Benchmark 2: julia +1.11 --startup-file=no -e "using Downloads"
  Time (mean ± σ):     114.8 ms ±   2.5 ms    [User: 290.9 ms, System: 49.2 ms]
  Range (min … max):   111.1 ms … 121.6 ms    26 runs
 
Summary
  julia +1.10 --startup-file=no -e "using Downloads" ran
    1.12 ± 0.03 times faster than julia +1.11 --startup-file=no -e "using Downloads"

And I get only 12% difference between Julia 1.11 and 1.10.
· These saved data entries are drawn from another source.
(** What [spec_record] does with the set that [bldr_open_set] finds. *)
Lemma spec_record_open ss ss0 s r type w :
  (ss = ss0 ++ [s] ∧ has_room s (blen r) type w) ∨
  (ss = ss0 ∧ s = new_set type w ∧ ∀ s', last ss = Some s' → ¬ has_room s' (blen r) type w) →
  spec_record ss r type w = ss0 ++ [extend_set s r].
Proof.
  unfold spec_record. intros [ [-> Hroom]|(-> & -> & Hno)].
  - rewrite last_snoc, decide_True by done. by rewrite removelast_last.
  - destruct (last ss0) as [s'|] eqn:E; [by rewrite decide_False by (by apply Hno)|].
    by apply last_None in E as ->.
Qed.

(** The open set has the type of the record and room for it. *)
Lemma open_set_fits ss ss0 s n type w : Forall set_fits ss → is_template_type type → 0 ≤ n → 4 + n < 65536 →
  (ss = ss0 ++ [s] ∧ has_room s n type w) ∨
  (ss = ss0 ∧ s = new_set type w ∧ ∀ s', last ss = Some s' → ¬ has_room s' n type w) →
  Forall set_fits ss0 ∧ os_kind s ≠ FST_DATA ∧ is_u16 (os_set s).1 ∧ 4 + blen (os_set s).2 + n < 65536.
Proof.
  intros Hfit Htype Hn Hlen [ [-> [Hk Hroom] ]|(-> & -> & _)].
  - apply Forall_app in Hfit as [Hfit [ [Hid _] _]%Forall_cons]. split; [done|]. rewrite Hk.
    split; [apply set_type_of_template|]. split; [done|]. unfold TMPLT_SET_MAX_LEN in Hroom. lia.
  - split; [done|]. split; [apply set_type_of_template|]. cbn [new_set os_set fst snd]. unfold set_id_of.
    split; [by case_decide|]. change (blen []) with 0. lia.
Qed.

Section add.
Context (b : fwd_bldr) (gs : list (list part)) (ss : list out_set).
Context (Hrep : bldr_rep b gs ss) (Hfit : Forall set_fits ss).

Lemma bldr_add_template_withdrawal_spec id type : op_ok (AddWithdrawal id type) →
  ∃ b' gs', bldr_add_template_withdrawal b id type = Ok (0, b') ∧ bldr_rep b' gs' (spec_op ss (AddWithdrawal id type)) ∧
    Forall set_fits (spec_op ss (AddWithdrawal id type)).
Proof.
  intros [Hid Htype]. unfold bldr_add_template_withdrawal. rewrite (Is_true_true_1 _ Htype). cbn [negb spec_op].
  destruct (bldr_open_set_spec b gs ss HEADER_SIZE type true Hrep Hfit Htype) as (b1 & gs1 & ss0 & s & -> & Hrep1 & Hcase).
  rewrite res_bind_ret. rewrite decide_False by (intros ?; done).
  destruct (open_set_fits ss ss0 s HEADER_SIZE type true Hfit Htype) as (Hfit0 & Hk & Hsid & Hlen); [done..|].
  set (r := enc16 id ++ enc16 0).
  rewrite (spec_record_open ss ss0 s r type true Hcase).
  pose proof Hrep1 as [Hp1 Ha1 _ _ _ _ _ _ _ _].
  destruct (new_header_spec (headers b1) r Ha1) as (arr1 & E & Ha2 & Hsz & Hnew & Hold).
  rewrite E, res_bind_ret. cbv beta iota. fold r.
  match goal with |- context [ set_headers b1 ?a ] => set (arr2 := a) in *; set (b2 := set_headers b1 a) end.
  edestruct (bldr_insert_spec b2 (IovHeader (arr_size (headers b1))) HEADER_SIZE false 0) as (r2 & n2 & -> & Hp2 & Hu2); [exact Hp1|].
  set (b3 := set_parts b2 _).
  destruct (close_record b1 b3 gs1 ss0 s [new_part (IovHeader (arr_size (headers b1))) HEADER_SIZE false 0] [r])
    as (b4 & gs' & E4 & Hrep4); try done.
  - split; [exact Ha2|]. split; [change (arr_size (headers b1) ≤ arr_size arr2)%nat; lia|exact Hold].
  - by repeat constructor.
  - constructor; [|constructor]. by split.
  - apply NoDup_singleton.
  - constructor; [|constructor]. change (arr_size (headers b1) ≤ arr_size (headers b1) < arr_size arr2)%nat. lia.
  - change (blen (mjoin [r])) with HEADER_SIZE in E4. change (mjoin [r]) with r in Hrep4.
    rewrite E4, res_bind_ret. exists b4, gs'. split; [done|]. split; [done|].
    apply Forall_app. split; [done|]. repeat constructor; cbn [extend_set os_set fst snd]; [apply Hsid..|].
    rewrite blen_app. change (blen r) with HEADER_SIZE. lia.
Qed.

Lemma bldr_add_template_spec tid fields rest new_id type : op_ok (AddTemplate tid fields rest new_id type) →
  ∃ b' gs', bldr_add_template b (enc16 tid ++ fields ++ rest) (2 + blen fields) new_id type = Ok (0, b') ∧
    bldr_rep b' gs' (spec_op ss (AddTemplate tid fields rest new_id type)) ∧
    Forall set_fits (spec_op ss (AddTemplate tid fields rest new_id type)).
Proof.
  intros (Htid & Hnew & Hf2 & Hflen & Htype). unfold bldr_add_template. rewrite (Is_true_true_1 _ Htype). cbn [negb spec_op].
  set (size := 2 + blen fields) in *.
  destruct (bldr_open_set_spec b gs ss size type false Hrep Hfit Htype) as (b1 & gs1 & ss0 & s & -> & Hrep1 & Hcase).
  rewrite res_bind_ret. rewrite decide_False by (intros ?; done).
  destruct (open_set_fits ss ss0 s size type false Hfit Htype) as (Hfit0 & Hk & Hsid & Hlen); [unfold size; lia..|done|].
  set (r := enc16 new_id ++ fields). assert (blen r = size) as Hr by (unfold r; rewrite blen_app; done).
  assert (spec_record ss r type false = ss0 ++ [extend_set s r]) as -> by (apply spec_record_open; by rewrite Hr).
  assert (Forall set_fits (ss0 ++ [extend_set s r])) as Hfit'.
  { apply Forall_app. split; [done|]. repeat constructor; cbn [extend_set os_set fst snd]; [apply Hsid..|].
    rewrite blen_app. lia. }
  rewrite rd16_enc16, res_bind_ret by done. pose proof Hrep1 as [Hp1 Ha1 _ _ _ _ _ _ _ _].
  case_decide as Hid.
  - destruct (blen_split fields 2) as (count & body & -> & Hcount & Hbody); [lia|].
    destruct (new_header_spec (headers b1) (enc16 new_id ++ count) Ha1) as (arr1 & E & Ha2 & Hsz & Hnewh & Hold).
    rewrite E, res_bind_ret. cbv beta iota.
    assert (rdn (enc16 tid ++ (count ++ body) ++ rest) 2 2 = Ok count) as ->.
    { rewrite <-Hcount at 2. change 2 with (blen (enc16 tid)). rewrite <-(app_assoc count). apply rdn_here. }
    rewrite res_bind_ret.
    match goal with |- context [ set_headers b1 ?a ] => set (arr2 := a) in *; set (b2 := set_headers b1 a) end.
    edestruct (bldr_insert_spec b2 (IovHeader (arr_size (headers b1))) HEADER_SIZE false 0) as (r2 & n2 & -> & Hp2 & Hu2); [exact Hp1|].
    match goal with |- context [ bldr_insert ?x _ _ _ _ _ ] => set (b3 := x) end.
    edestruct (bldr_insert_spec b3 (IovData (drop 4 (enc16 tid ++ (count ++ body) ++ rest))) (u64 (size - HEADER_SIZE)) false 0)
      as (r3 & n3 & -> & Hp3 & Hu3); [exact Hp2|].
    set (b4 := set_parts b3 _).
    pose proof (blen_nonneg body). assert (size = 4 + blen body) as Hsz' by (unfold size; rewrite blen_app; lia).
    assert (u64 (size - HEADER_SIZE) = blen body) as Hsize by (rewrite Hsz'; unfold HEADER_SIZE, u64; rewrite Z.mod_small; lia).
    destruct (blen_2 count Hcount) as (c1 & c2 & ->).
    destruct (close_record b1 b4 gs1 ss0 s [new_part (IovHeader (arr_size (headers b1))) HEADER_SIZE false 0;
        new_part (IovData (drop 4 (enc16 tid ++ ([c1; c2] ++ body) ++ rest))) (u64 (size - HEADER_SIZE)) false 0]
        [enc16 new_id ++ [c1; c2]; body]) as (b5 & gs' & E5 & Hrep5); try done.
    + cbn [mjoin list_join]. rewrite app_nil_r, !blen_app. change (blen (enc16 new_id)) with 2. lia.
    + split; [exact Ha2|]. split; [change (arr_size (headers b1) ≤ arr_size arr2)%nat; lia|exact Hold].
    + cbn [b4 part_all set_parts]. etrans; [exact Hu3|]. cbn [b3 part_all set_parts]. by rewrite Hu2, <-app_assoc.
    + by repeat constructor.
    + constructor; [by split|]. constructor; [|constructor]. split; [by rewrite <-Hsize|]. by exists rest.
    + apply NoDup_singleton.
    + constructor; [|constructor]. change (arr_size (headers b1) ≤ arr_size (headers b1) < arr_size arr2)%nat. lia.
    + assert (mjoin [enc16 new_id ++ [c1; c2]; body] = r) as Er by (unfold r; cbn [mjoin list_join]; by rewrite app_nil_r, <-!app_assoc).
      rewrite Er, Hr in E5. rewrite Er in Hrep5.
      rewrite E5, res_bind_ret. exists b5, gs'. split; [done|]. by split.
  - subst new_id.
    edestruct (bldr_insert_spec b1 (IovData (enc16 tid ++ fields ++ rest)) size false 0) as (r2 & n2 & -> & Hp2 & Hu2); [exact Hp1|].
    set (b2 := set_parts b1 _).
    destruct (close_record b1 b2 gs1 ss0 s [new_part (IovData (enc16 tid ++ fields ++ rest)) size false 0] [r])
      as (b3 & gs' & E3 & Hrep3); try done.
    + rewrite mjoin_cons. change (mjoin []) with ([] : bytes). rewrite app_nil_r. lia.
    + by repeat constructor.
    + constructor; [|constructor]. split; [done|]. exists rest. unfold r. by rewrite <-app_assoc.
    + constructor.
    + assert (mjoin [r] = r) as Er by (rewrite mjoin_cons; apply app_nil_r). rewrite Er, Hr in E3. rewrite Er in Hrep3.
      rewrite E3, res_bind_ret. exists b3, gs'. split; [done|]. by split.
Qed.
End add.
Because most of the time in that benchmark is from starting Julia itself.

2 Likes

I don’t think that is the reason. Even if I load a very large package where the startup time of Julia plays a very insignificant role I get similar results:

Benchmark 1: julia +1.10 --startup-file=no -e "using KiteModels"
  Time (mean ± σ):      5.530 s ±  0.015 s    [User: 5.168 s, System: 0.928 s]
  Range (min … max):    5.507 s …  5.549 s    10 runs
 
Benchmark 2: julia +1.11 --startup-file=no -e "using KiteModels"
  Time (mean ± σ):      6.256 s ±  0.015 s    [User: 6.307 s, System: 0.515 s]
  Range (min … max):    6.222 s …  6.273 s    10 runs
 
Summary
  julia +1.10 --startup-file=no -e "using KiteModels" ran
    1.13 ± 0.00 times faster than julia +1.11 --startup-file=no -e "using KiteModels"
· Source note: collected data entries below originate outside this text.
(** Unlinking the record [aux] behind [prev] and destroying it; the result has
    the new [prev] and [aux]. *)
Definition tm_unlink (tm : template_mgr) (prev : option loc) (aux : loc) :
    res (template_mgr * option loc * option loc) :=
  r ← deref (rheap tm) aux;
  if decide (first tm = Some aux) then
    let lst := if decide (last tm = Some aux) then None else last tm in
    h ← tm_record_destroy (theap tm) r;
    let tm := {| theap := h; rheap := delete aux (rheap tm); first := rec_next r; last := lst |} in
    Ok (tm, first tm, first tm)
  else
    let lst := if decide (last tm = Some aux) then prev else last tm in
    p ← or_fault UseAfterFree prev;
    pr ← deref (rheap tm) p;
    let rh := <[p := set_rec_next pr (rec_next r)]> (rheap tm) in
    h ← tm_record_destroy (theap tm) r;
    let tm := {| theap := h; rheap := delete aux rh; first := first tm; last := lst |} in
    pr ← deref (rheap tm) p;
    Ok (tm, prev, rec_next pr).

(** The loop both removals share: records that [keep] says so or that have
    registrations stay. *)
Definition tm_remove_records_step (keep : Z → bool) (s : template_mgr * option loc * option loc) :
    res ((template_mgr * option loc * option loc) + template_mgr) :=
  let '(tm, prev, aux) := s in
  match aux with
  | None => Ok (inr tm)
  | Some l =>
      r ← deref (rheap tm) l;
      if decide (keep (rec_key r) = true ∨ registrations r ≠ 0)
      then Ok (inl (tm, Some l, rec_next r))
      else s' ← tm_unlink tm prev l; Ok (inl s')
  end.

Definition tm_remove_all_templates (tm : template_mgr) : res template_mgr :=
  loop (tm_remove_records_step (λ _, false)) (S (S (size (rheap tm)))) (tm, first tm, first tm).

Definition tm_remove_all_odid_templates (tm : template_mgr) (odid_ : Z) : res template_mgr :=
  loop (tm_remove_records_step (λ k, bool_decide (Z.shiftr k 32 ≠ odid_)))
       (S (S (size (rheap tm)))) (tm, first tm, first tm).

(** [tm_destroy] destroys the records from the first to the last. *)
Definition tm_destroy_step (tm : template_mgr) : res (template_mgr + unit) :=
  match first tm with
  | None => Ok (inr tt)
  | Some l =>
      r ← deref (rheap tm) l;
      h ← tm_record_destroy (theap tm) r;
      Ok (inl {| theap := h; rheap := delete l (rheap tm); first := rec_next r; last := last tm |})
  end.
Definition tm_destroy (tm : option template_mgr) : res unit :=
  match tm with
  | None => Ok tt
  | Some tm => loop tm_destroy_step (S (S (size (rheap tm)))) tm
  end.

(** ** Representation *)

(** The templates reachable from [p] over [next], newest first. *)
Abbreviation tchain := (lchain next).

Definition occupied (ts : list (option loc)) : nat := length (filter is_Some ts).

(** The entry holds a template with the identifier. *)
Definition has_id (h : template_heap) (id : Z) (p : option loc) : Prop :=
  match p with
  | Some l => match h !! l with Some t => original_id t = id | None => False end
  | None => False
  end.
#[export] Instance has_id_dec h id p : Decision (has_id h id p).
Proof. unfold has_id. repeat case_match; apply _. Defined.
In this example, Julia 1.10 is 13% faster than Julia 1.11. But this is only the package load time and does not include the pre-compilation time. Well, for me the load time is much more relevant than the pre-compilation time.

1 Like

Another data point. Time-to-first-gradient with Mooncake + DifferentiationInterface is 40% higher in Julia 1.11 vs 1.10:

> hyperfine --warmup 3 'julia +1.10 --startup-file=no -e "using Mooncake, DifferentiationInterface; f(x) = sum(x .^2); gradient(f, AutoMooncake(config=nothing), [1., 2., -1.4])"' 'julia --startup-file=no -e "using Mooncake, DifferentiationInterface; f(x) = sum(x .^2); gradient(f, AutoMooncake(config=nothing), [1., 2., -1.4])"'
Benchmark 1: julia +1.10 --startup-file=no -e "using Mooncake, DifferentiationInterface; f(x) = sum(x .^2); gradient(f, AutoMooncake(config=nothing), [1., 2., -1.4])"
  Time (mean ± σ):     43.036 s ±  0.159 s    [User: 42.316 s, System: 0.651 s]
  Range (min … max):   42.892 s … 43.365 s    10 runs
 
Benchmark 2: julia --startup-file=no -e "using Mooncake, DifferentiationInterface; f(x) = sum(x .^2); gradient(f, AutoMooncake(config=nothing), [1., 2., -1.4])"
  Time (mean ± σ):     60.154 s ±  0.400 s    [User: 59.122 s, System: 0.876 s]
  Range (min … max):   59.707 s … 61.109 s    10 runs
 
Summary
  julia +1.10 --startup-file=no -e "using Mooncake, DifferentiationInterface; f(x) = sum(x .^2); gradient(f, AutoMooncake(config=nothing), [1., 2., -1.4])" ran
    1.40 ± 0.01 times faster than julia --startup-file=no -e "using Mooncake, DifferentiationInterface; f(x) = sum(x .^2); gradient(f, AutoMooncake(config=nothing), [1., 2., -1.4])"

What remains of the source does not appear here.